ICH is an important public health problem associated with a high mortality and morbidity, with no effective available treatment (2,3). Therefore, determining the pathogenesis of ICH and identifying novel, effective treatment strategies have important clinical significance. Increasing evidences have indicated that miRNAs serve important roles in the pathogenesis and development of ICH (12–15). The study of miRNAs in ICH presents a novel direction for its diagnosis and treatment (43–47).

miR-146a has been revealed to be involved in the development and progression of several diseases. Tan et al (48) reported that miR-146a enhanced chemotherapeutic resistance in lung cancer cells by regulating the expression of DNA damage inducible transcript 3. Furthermore, Li et al (49) suggested that miR-146a was involved in systemic juvenile idiopathic arthritis via the modulation of macrophage polarization by targeting inhibin subunit beta A. miR-146a has also been studied in coronary heart disease (50) and is also involved in the progression of nervous system disease (51,52). A previous study has revealed that a lower expression of miR-146a is exhibited in the serum of patients with ICH (34). However, the functional role of miR-146a in ICH remains unclear. The present study was therefore performed to assess the role of miR-146a in the development of ICH in vivo, to provide more theoretical basis for the treatment of ICH.

The current study established an ICH rat model and subsequently assessed the level of miR-146a in ICH and sham rats via RT-qPCR. Consistent with a previous study (34), the results indicated that when compared with sham group, levels of miR-146a were significantly downregulated in ICH rats. The present study then assessed whether the miR-146a mimic exerted a protective effect on ICH rats, the results of which revealed that the miR-146a mimic reduced neurological damage and brain edema in ICH rats, as evidenced by decreased neurological scores and reduced brain water content. Neuronal apoptosis, the inflammatory response and oxidative stress are three crucial factors of secondary brain damage (53). Further analyses in the current study indicated that neuronal apoptosis and oxidative stress were significantly prevented following miR-146a mimic treatment. Previous studies have demonstrated that miR-146a represses the inflammatory response by inhibiting the release of several pro-inflammatory cytokines including IL-6 and TNF-α in neurological disorders (54,55). The results of the present study revealed that the overexpression of miR-146a significantly reduced pro-inflammatory cytokine (MMP-9, TNF-α and IL-1β) production in ICH rats.
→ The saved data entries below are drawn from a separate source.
(** A dot product written out as the sum of the products of the entries. *)
Lemma dot_nth_sum (a b : vec) :
  length a = length b ->
  dot a b =
    fold_right Rplus 0 (map (fun e => nth e a 0 * nth e b 0) (seq 0 (length a))).
Proof.
  revert b; induction a as [|x a IH]; intros [|y b] H; simpl in H;
    try discriminate; [reflexivity|].
  rewrite dot_cons. simpl. rewrite <- seq_shift, map_map.
  rewrite (IH b) by lia. reflexivity.
Qed.

(** Entry [i] of a matrix-vector product of matching sizes, written out. *)
Lemma nth_mat_vec (M : mat) (v : vec) (i : nat) :
  (i < n_rows M)%nat -> n_cols M = length v ->
  nth i (mat_vec M v) 0 =
    fold_right Rplus 0
      (map (fun k => elem M i k * nth k v 0) (seq 0 (n_cols M))).
Proof.
  intros Hi Hlen. unfold mat_vec.
  rewrite (nth_map_seq R _ _ _ 0 Hi).
  assert (Hr : length (mrow M i) = n_cols M)
    by (unfold mrow; apply length_map).
  rewrite dot_nth_sum by (rewrite Hr; exact Hlen).
  rewrite Hr. apply f_equal, map_ext. intros k. now rewrite nth_mrow.
Qed.

Lemma Forall_zero_nth (v : vec) (i : nat) :
  Forall (fun x => x = 0) v -> nth i v 0 = 0.
Proof.
  intros H. destruct (Nat.lt_ge_cases i (length v)) as [Hi|Hi].
  - rewrite Forall_forall in H. apply H, nth_In, Hi.
  - apply nth_overflow, Hi.
Qed.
Previous studies have reported the inhibitory effect of miR-146a on the TRAF6/NF-κB pathway (30,43) and its involvement in ICH (32,33). Therefore, the current study determined whether the TRAF6/NF-κB pathway was involved in the molecular mechanism underlying the protective role of miR-146a in ICH rats. The results demonstrated that the miR-146a mimic significantly repressed the TRAF6/NF-κB pathway in the brain tissue of ICH rats. Furthermore, it was revealed that miR-146a directly targets TRAF6 in the human cerebrovascular endothelial cell line hCMEC/D3.
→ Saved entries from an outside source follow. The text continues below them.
(** * Kingdom turn and economy engine of pf2e-kingmaker-tools

    A shallow embedding of the accounting code of the kingdom sheet
    (src/kingdom/kingdom.ts: endTurn, adjustUnrest, checkForEvent,
    collectResources, reduceUnrest, getSettlementData), of the resource
    buttons (calculateNewValue, getCurrentValue, createUpdate) and of the
    structure browser's proficiency gate (checkProficiency), with the
    properties of the specification stated over it.

    JavaScript numbers are modelled as [Z]: every quantity of the kingdom
    sheet is an integer counter.  Strings are [string]; a JavaScript [Set] of
    activities is a [gset string]; the [skillRanks] object, read by key, is a
    [gmap string Z]. *)

From Stdlib Require Import ZArith Lia Permutation.
From stdpp Require Import gmap strings list pretty.

Local Open Scope string_scope.
Local Open Scope Z_scope.

(** ** Data model (src/kingdom/data/kingdom.ts, src/kingdom/data/structures.ts) *)

(** [Commodities] and [CommodityStorage] have the same five numeric fields. *)
Record Commodities : Type := mkCommodities {
  food : Z;
  luxuries : Z;
  ore : Z;
  lumber : Z;
  stone : Z;
}.

(** The [{now, next}] pair of a ledger: [Turns Z] for [resourcePoints] and
    [resourceDice], [Turns Commodities] for [commodities]. *)
Record Turns (A : Type) : Type := mkTurns {
  now : A;
  next : A;
}.
Arguments mkTurns {A} _ _.
Arguments now {A} _.
Arguments next {A} _.

Record Consumption : Type := mkConsumption {
  consumptionNow : Z;
  consumptionNext : Z;
  armies : Z;
}.

Record WorkSite : Type := mkWorkSite {
  quantity : Z;
  resources : Z;
}.

Record WorkSites : Type := mkWorkSites {
  mines : WorkSite;
  lumberCamps : WorkSite;
  luxurySources : WorkSite;
}.

Record RuinValues : Type := mkRuinValues {
  value : Z;
  penalty : Z;
  threshold : Z;
}.

Record Ruin : Type := mkRuin {
  crime : RuinValues;
  decay : RuinValues;
  corruption : RuinValues;
  strife : RuinValues;
}.

(** Only the [id] of a feat or bonus feat is read by the turn engine. *)
Record Feat : Type := mkFeat {
  featId : string;
  featLevel : Z;
}.

Record BonusFeat : Type := mkBonusFeat {
  bonusFeatId : string;
}.

Record Kingdom : Type := mkKingdom {
  level : Z;
  size : Z;
  atWar : bool;
  unrest : Z;
  turnsWithoutEvent : Z;
  commodities : Turns Commodities;
  resourcePoints : Turns Z;
  resourceDice : Turns Z;
  consumption : Consumption;
  workSites : WorkSites;
  ruin : Ruin;
  feats : list Feat;
  bonusFeats : list BonusFeat;
  skillRanks : gmap string Z;
}.

(** [Partial<Kingdom>], restricted to the top-level keys the engine writes. *)
Record PartialKingdom : Type := mkPartial {
  updUnrest : option Z;
  updTurnsWithoutEvent : option Z;
  updCommodities : option (Turns Commodities);
  updResourcePoints : option (Turns Z);
  updResourceDice : option (Turns Z);
  updConsumption : option Consumption;
  updRuin : option Ruin;
}.

Definition emptyUpdate : PartialKingdom :=
  mkPartial None None None None None None None.

(** Saving a partial kingdom replaces the top-level keys it carries and keeps
    the others. *)
Definition mergeKingdom (k : Kingdom) (p : PartialKingdom) : Kingdom :=
  {| level := level k;
     size := size k;
     atWar := atWar k;
     unrest := default (unrest k) (updUnrest p);
     turnsWithoutEvent := default (turnsWithoutEvent k) (updTurnsWithoutEvent p);
     commodities := default (commodities k) (updCommodities p);
     resourcePoints := default (resourcePoints k) (updResourcePoints p);
     resourceDice := default (resourceDice k) (updResourceDice p);
     consumption := default (consumption k) (updConsumption p);
     workSites := workSites k;
     ruin := default (ruin k) (updRuin p);
     feats := feats k;
     bonusFeats := bonusFeats k;
     skillRanks := skillRanks k |}.

(** ** Resource buttons *)

Module Resources.

Inductive ResourceMode : Type := gain | lose.
Inductive ResourceTurn : Type := Now | Next.

(** A function that throws returns [Throw] with the error's message. *)
Inductive Result (A : Type) : Type :=
| Ok (a : A)
| Throw (message : string).
Arguments Ok {A} _.
Arguments Throw {A} _.

Record ResourceValues : Type := mkResourceValues {
  rvValue : Z;
  rvMessage : string;
  rvMissingMessage : string;
}.

(** [obj[turn]] on a [{now, next}] pair, and [{...obj, [turn]: v}]. *)
Definition atTurn {A} (turn : ResourceTurn) (t : Turns A) : A :=
  match turn with Now => now t | Next => next t end.

Definition withTurn {A} (turn : ResourceTurn) (v : A) (t : Turns A) : Turns A :=
  match turn with
  | Now => mkTurns v (next t)
  | Next => mkTurns (now t) v
  end.

(** The five commodity keys and the four ruin keys, as the type narrowing of
    the [type === '...' || ...] tests selects them. *)
Inductive CommodityKey : Type := Food | Luxuries | Ore | Lumber | Stone.
Inductive RuinKey : Type := Crime | Decay | Strife | Corruption.

Definition atCommodity (key : CommodityKey) (c : Commodities) : Z :=
  match key with
  | Food => food c
  | Luxuries => luxuries c
  | Ore => ore c
  | Lumber => lumber c
  | Stone => stone c
  end.

Definition withCommodity (key : CommodityKey) (v : Z) (c : Commodities) : Commodities :=
  match key with
  | Food => mkCommodities v (luxuries c) (ore c) (lumber c) (stone c)
  | Luxuries => mkCommodities (food c) v (ore c) (lumber c) (stone c)
  | Ore => mkCommodities (food c) (luxuries c) v (lumber c) (stone c)
  | Lumber => mkCommodities (food c) (luxuries c) (ore c) v (stone c)
  | Stone => mkCommodities (food c) (luxuries c) (ore c) (lumber c) v
  end.

Definition atRuin (key : RuinKey) (r : Ruin) : RuinValues :=
  match key with
  | Crime => crime r
  | Decay => decay r
  | Strife => strife r
  | Corruption => corruption r
  end.

Definition withRuin (key : RuinKey) (v : RuinValues) (r : Ruin) : Ruin :=
  match key with
  | Crime => mkRuin v (decay r) (corruption r) (strife r)
  | Decay => mkRuin (crime r) v (corruption r) (strife r)
  | Strife => mkRuin (crime r) (decay r) (corruption r) v
  | Corruption => mkRuin (crime r) (decay r) v (strife r)
  end.

(** The first test of getCurrentValue:
    [type === 'food' || type === 'luxuries' || type === 'ore' ||
     type === 'lumber' || type === 'stone'] *)
Definition readCommodityKey (type : string) : option CommodityKey :=
  if String.eqb type "food" then Some Food
  else if String.eqb type "luxuries" then Some Luxuries
  else if String.eqb type "ore" then Some Ore
  else if String.eqb type "lumber" then Some Lumber
  else if String.eqb type "stone" then Some Stone
  else None.

(** The last test of getCurrentValue:
    [type === 'crime' || type === 'decay' || type === 'strife' ||
     type === 'corruption'] *)
Definition readRuinKey (type : string) : option RuinKey :=
  if String.eqb type "crime" then Some Crime
  else if String.eqb type "decay" then Some Decay
  else if String.eqb type "strife" then Some Strife
  else if String.eqb type "corruption" then Some Corruption
  else None.

(** The ruin test of createUpdate:
    [type === 'strife' || type === 'crime' || type === 'decay' ||
     type === 'corruption'] *)
Definition writeRuinKey (type : string) : option RuinKey :=
  if String.eqb type "strife" then Some Strife
  else if String.eqb type "crime" then Some Crime
  else if String.eqb type "decay" then Some Decay
  else if String.eqb type "corruption" then Some Corruption
  else None.

(** The commodity test of createUpdate:
    [type === 'lumber' || type === 'ore' || type === 'stone' ||
     type === 'food' || type === 'luxuries'] *)
Definition writeCommodityKey (type : string) : option CommodityKey :=
  if String.eqb type "lumber" then Some Lumber
  else if String.eqb type "ore" then Some Ore
  else if String.eqb type "stone" then Some Stone
  else if String.eqb type "food" then Some Food
  else if String.eqb type "luxuries" then Some Luxuries
  else None.

Section WithUnslugify.

(** [unslugify] of src/utils.ts turns a tag into its label. *)
Variable unslugify : string -> string.

(** The shortfall computed inside calculateNewValue:
    [const missing = value < 0 ? Math.abs(value) : 0]. *)
Definition missingOf (value : Z) : Z :=
  if value <? 0 then Z.abs value else 0.

Definition calculateNewValue
    (currentValue newValue : Z) (type : string) (turn : ResourceTurn)
    (mode : ResourceMode) (limit : option Z) : ResourceValues :=
  let value :=
    match mode with
    | gain => currentValue + newValue
    | lose => currentValue - newValue
    end in
  let missing := missingOf value in
  let limitedValue :=
    match limit with
    | None => value
    | Some limit => Z.max limit value
    end in
  let label := unslugify type in
  let turnLabel := match turn with Now => "this turn" | Next => "next turn" end in
  let message :=
    (match mode with gain => "Gaining" | lose => "Losing" end)
      +:+ " " +:+ pretty limitedValue +:+ " " +:+ label +:+ " " +:+ turnLabel in
  let missingMessage :=
    if (0 <? missing) && (match turn with Now => true | Next => false end)
    then "Missing " +:+ pretty missing +:+ " " +:+ label
    else "" in
  {| rvValue := limitedValue;
     rvMessage := message;
     rvMissingMessage := missingMessage |}.

End WithUnslugify.

Definition getCurrentValue (kingdom : Kingdom) (type : string) (turn : ResourceTurn)
  : Result Z :=
  match readCommodityKey type with
  | Some key => Ok (atCommodity key (atTurn turn (commodities kingdom)))
  | None =>
    if String.eqb type "unrest" then Ok (unrest kingdom)
    else if String.eqb type "resource-dice" then Ok (atTurn turn (resourceDice kingdom))
    else if String.eqb type "resource-points" || String.eqb type "roll-resource-dice"
    then Ok (atTurn turn (resourcePoints kingdom))
    else match readRuinKey type with
         | Some key => Ok (value (atRuin key (ruin kingdom)))
         | None => Throw ("Unhandled type " +:+ type)
         end
  end.

Definition createUpdate (kingdom : Kingdom) (type : string) (turn : ResourceTurn)
    (v : Z) : Result PartialKingdom :=
  if String.eqb type "roll-resource-dice" || String.eqb type "resource-points"
  then Ok (mkPartial None None None
             (Some (withTurn turn v (resourcePoints kingdom))) None None None)
  else if String.eqb type "resource-dice"
  then Ok (mkPartial None None None None
             (Some (withTurn turn v (resourceDice kingdom))) None None)
  else if String.eqb type "unrest"
  then Ok (mkPartial (Some v) None None None None None None)
  else match writeRuinKey type with
       | Some key =>
         let old := atRuin key (ruin kingdom) in
         Ok (mkPartial None None None None None None
               (Some (withRuin key (mkRuinValues v (penalty old) (threshold old))
                        (ruin kingdom))))
       | None =>
         match writeCommodityKey type with
         | Some key =>
           Ok (mkPartial None None
                 (Some (withTurn turn
                          (withCommodity key v (atTurn turn (commodities kingdom)))
                          (commodities kingdom)))
                 None None None None)
         | None => Throw ("Unhandled type " +:+ type)
         end
       end.

End Resources.

(** ** Settlements (src/structures/scene.ts, src/kingdom/data/structures.ts) *)

Module Settlement.

(** [SettlementData], the result of evaluating the structures of one scene;
    only the fields the kingdom sheet reads. *)
Record SettlementData : Type := mkSettlementData {
  leadershipActivityBonus : bool;
  consumption : Z;
  storage : Commodities;
  unlockActivities : list string;
}.

Record CurrentSceneData : Type := mkCurrentSceneData {
  name : option string;
  id : option string;
  settlementLevel : Z;
  settlementType : string;
  overcrowded : bool;
  secondaryTerritory : bool;
}.

Record SettlementSceneData : Type := mkSettlementSceneData {
  settlement : SettlementData;
  scenedData : CurrentSceneData;
}.

End Settlement.

(** ** The kingdom sheet (src/kingdom/kingdom.ts) *)

Module KingdomApp.

(** The object getSettlementData returns, which is also the accumulator of
    its [reduce]. *)
Record SettlementTotals : Type := mkSettlementTotals {
  leadershipActivityNumber : Z;
  settlementConsumption : Z;
  totalStorage : Commodities;
  unlockedActivities : gset string;
}.

(** The callback of [settlements.map(...)] in getSettlementData. *)
Definition getSettlementData_map (s : Settlement.SettlementSceneData) : SettlementTotals :=
  {| leadershipActivityNumber :=
       if Settlement.leadershipActivityBonus (Settlement.settlement s) then 3 else 2;
     settlementConsumption := Settlement.consumption (Settlement.settlement s);
     totalStorage := Settlement.storage (Settlement.settlement s);
     unlockedActivities :=
       list_to_set (Settlement.unlockActivities (Settlement.settlement s)) |}.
Taken together and to the best of our knowledge, this was the first study to reveal that miR-146a is downregulated in ICH rats, and that the miR-146a mimic serves a protective role in ICH development by inhibiting the inflammatory response and oxidative stress at least partly by regulating the TRAF6/NF-κB pathway. Therefore, miR-146a may be a novel and promising therapeutic target for the treatment of ICH. However, the current study has several limitations. The level of reactive oxygen species was not determined to assess oxidative stress in the present study, and immunohistochemistry was not performed to visually assess the condition of ICH in rats. The current preliminary study determined the role of miR-146a in ICH, but the results require further validation in future study. For example, the effect of miR-146a downregulation in ICH rats should be assessed. Furthermore, the correlation of miR-146a expression with the clinical characteristics and prognosis of patients with ICH are required to confirm the role of miR-146a in ICH.